En échange, le géant américain n’aura pas à facturer les taxes aux consommateurs d’ici, contrairement à ses concurrents canadiens comme le Club illico et Tou.tv Extra.
De plus, aucun contenu minimal francophone ne lui a été imposé.
En entrevue sur les ondes de LCN, la ministre a martelé qu’elle ne voulait pas que les consommateurs canadiens soient encore taxés.
PROTÉGER LES CITOYENS
« On a des frais internet très élevés, les plus élevés au monde. Moi, je voulais protéger les citoyens », a-t-elle déclaré.

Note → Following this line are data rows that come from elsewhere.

Lemma put_backends_lookup (v4 : bool) sid bs i m s j : in_u 32 sid -> in_u 32 s -> in_u 32 (N.of_nat j) -> N.of_nat (i + length bs) < 2 ^ 32 ->
  Forall (fun b => is_ipv4 (address b) = v4) bs ->
  (if v4 then backend4 (put_backends sid i bs m) else backend6 (put_backends sid i bs m)) !! pair_key s j =
  match (if decide (s = sid /\ (i <= j)%nat) then backend_entry bs (j - i) else None) with
  | Some v => Some v
  | None => (if v4 then backend4 m else backend6 m) !! pair_key s j
  end.
Proof.
  intros Hsid Hs Hj Hl Hf. revert i m Hl. induction Hf as [|b bs Hb Hf IH]; intros i m Hl; cbn [put_backends].
  - case_decide; [|done]. by unfold backend_entry; rewrite lookup_nil.
  - simpl in Hl. rewrite IH by lia. clear IH. set (m1 := if negb (enabled b) then m else _).
    assert ((if v4 then backend4 m1 else backend6 m1) = if enabled b then <[pair_key sid i := backend_value b]> (if v4 then backend4 m else backend6 m) else (if v4 then backend4 m else backend6 m)) as ->.
    { unfold m1. destruct (enabled b); [|done]. cbn [negb]. destruct (address b); simpl in Hb; subst v4; done. }
    destruct (decide (s = sid /\ j = i)) as [[-> ->]|Hn].
    + rewrite (decide_False (P := sid = sid /\ (S i <= i)%nat)) by lia. rewrite decide_True by lia. unfold backend_entry. rewrite Nat.sub_diag. simpl.
      destruct (enabled b); [by rewrite lookup_insert_eq|done].
    + assert ((if enabled b then <[pair_key sid i := backend_value b]> (if v4 then backend4 m else backend6 m) else (if v4 then backend4 m else backend6 m)) !! pair_key s j = (if v4 then backend4 m else backend6 m) !! pair_key s j) as ->.
      { destruct (enabled b); [|done]. rewrite lookup_insert_ne; [done|]. intros E. apply pair_key_inj in E as [-> ->]; [by apply Hn|done|done|unfold in_u; lia|done]. }
      destruct (decide (s = sid /\ (S i <= j)%nat)) as [[-> H1]|Hn2].
      * rewrite decide_True by lia. unfold backend_entry. by replace (j - i)%nat with (S (j - S i)) by lia.
      * rewrite decide_False; [done|]. intros [-> H1]. apply Hn2. split; [done|]. destruct (decide (j = i)); [by destruct Hn|lia].
Qed.

(** ** One service *)

Lemma service_id_u32 nm : in_u 32 (service_id nm).
Proof.
  unfold service_id. generalize (as_bytes nm). clear nm. intros nm. assert (forall h, in_u 32 h -> in_u 32 (fold_left (fun h b => U.mul 32 (N.lxor h b) 0x01000193) nm h)) as Hf.
  { induction nm as [|b nm IH]; intros h Hh; [done|]. cbn [fold_left]. apply IH. apply N.mod_lt. discriminate. }
  specialize (Hf 0x811c9dc5 ltac:(done)). unfold in_u in *. lia.
Qed.

Lemma valid_families s : validate s = true -> Forall (fun b => is_ipv4 (address b) = is_ipv4 (vip s)) (backends s) /\ (length (backends s) <= 128)%nat.
Proof.
  unfold validate. rewrite !andb_true_iff, !negb_true_iff, !N.ltb_ge. intros H. split.
  - assert (forallb (valid_backend s) (backends s) = true) as Hf by tauto. rewrite forallb_forall in Hf. apply Forall_forall. intros b Hb%list_elem_of_In.
    specialize (Hf b Hb). unfold valid_backend in Hf. rewrite !andb_true_iff in Hf. destruct Hf as [[[[_ Hf] _] _] _]. by apply Bool.eqb_prop.
  - assert (lenN (backends s) <= MAX_BACKENDS) as Hl by tauto. unfold lenN, MAX_BACKENDS in Hl. lia.
Qed.

Lemma table_size_bound s : validate s = true -> table_size s <= 16381.
Proof.
  unfold validate. rewrite !andb_true_iff. intros [_ H]. apply existsb_exists in H as (x & Hx & ->%N.eqb_eq).
  assert (forallb (fun x => x <=? 16381) ALLOWED_MAGLEV_TABLE_SIZES = true) as Ha by (vm_compute; reflexivity).
  rewrite forallb_forall in Ha. by apply N.leb_le, Ha.
Qed.

(** A valid service has a table and a value. *)
Lemma table_total s : validate s = true -> exists t, maglev_table s = Ok t /\ lenN t = maglev_entries s.
Proof.
  intros Hv. unfold maglev_entries. destruct (decide (total_weight (backends s) = O)) as [Hz|Hz].
  - exists []. pose proof (length_virtuals 0 (backends s)) as Hl. rewrite Hz in Hl. split.
    + unfold maglev_table. rewrite Hv. by destruct (virtuals_from 0 (backends s)).
    + destruct (existsb is_ready (backends s)) eqn:E; [|done]. apply existsb_exists in E as (b & Hb%list_elem_of_In & Hr).
      pose proof (valid_weight s b Hv Hb Hr). pose proof (total_zero _ Hz) as Hf. rewrite Forall_forall in Hf. specialize (Hf b Hb). lia.
  - destruct (maglev_counts s Hv Hz) as (t & Ht & Hl & _). exists t. split; [done|]. rewrite Hl. destruct (existsb is_ready (backends s)) eqn:E; [done|]. exfalso. apply Hz.
    unfold total_weight. clear -E. induction (backends s) as [|b bs IH]; [done|]. simpl in *. apply orb_false_iff in E as [E1 E2]. unfold ready_weight at 1. rewrite E1. by apply IH.
Qed.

Le président et chef de la direction de Québecor et propriétaire du Journal, Pierre Karl Péladeau, n’accepte pas cet argument. Il rappelle que le gouvernement fédéral va indirectement refiler la facture aux contribuables en haussant sa contribution à la culture pour pallier le manque à gagner causé par le passe-droit fiscal offert à Netflix.
« Ils ne vont peut-être pas augmenter le fardeau fiscal des contribuables, mais ils vont augmenter l’endettement du Canada », explique-t-il.
M. Péladeau est d’avis que le gouvernement Trudeau a évité de taxer Netflix par simple calcul politique.
« Ça prend une volonté politique, mais elle n’existe pas parce que la volonté, c’est de faire de l’électoralisme », peste-t-il.
Un avis que partage la spécialiste Marwah Rizqy.
Même le ministre québécois de la Culture, Luc Fortin, est revenu à la charge hier pour critiquer l’accord.
PLAN DE MATCH
Malgré la vague de protestation, la ministre Joly ne compte pas reculer, et se dit convaincue que son plan sera éventuellement compris.
« J’ai un plan de match qui est difficile. Je suis la première ministre de la Culture au monde à arriver avec un tel plan. Mais mon objectif est de préserver notre secteur », ajoute-t-elle.
Or, Marwah Rizqy rappelle que les autres pays ont tous tendance à aller vers la taxation des géants du numérique.
Dans un échange de courriels, Netflix a assuré que son « investissement de 500 millions $ comprendra des productions en français et en anglais ».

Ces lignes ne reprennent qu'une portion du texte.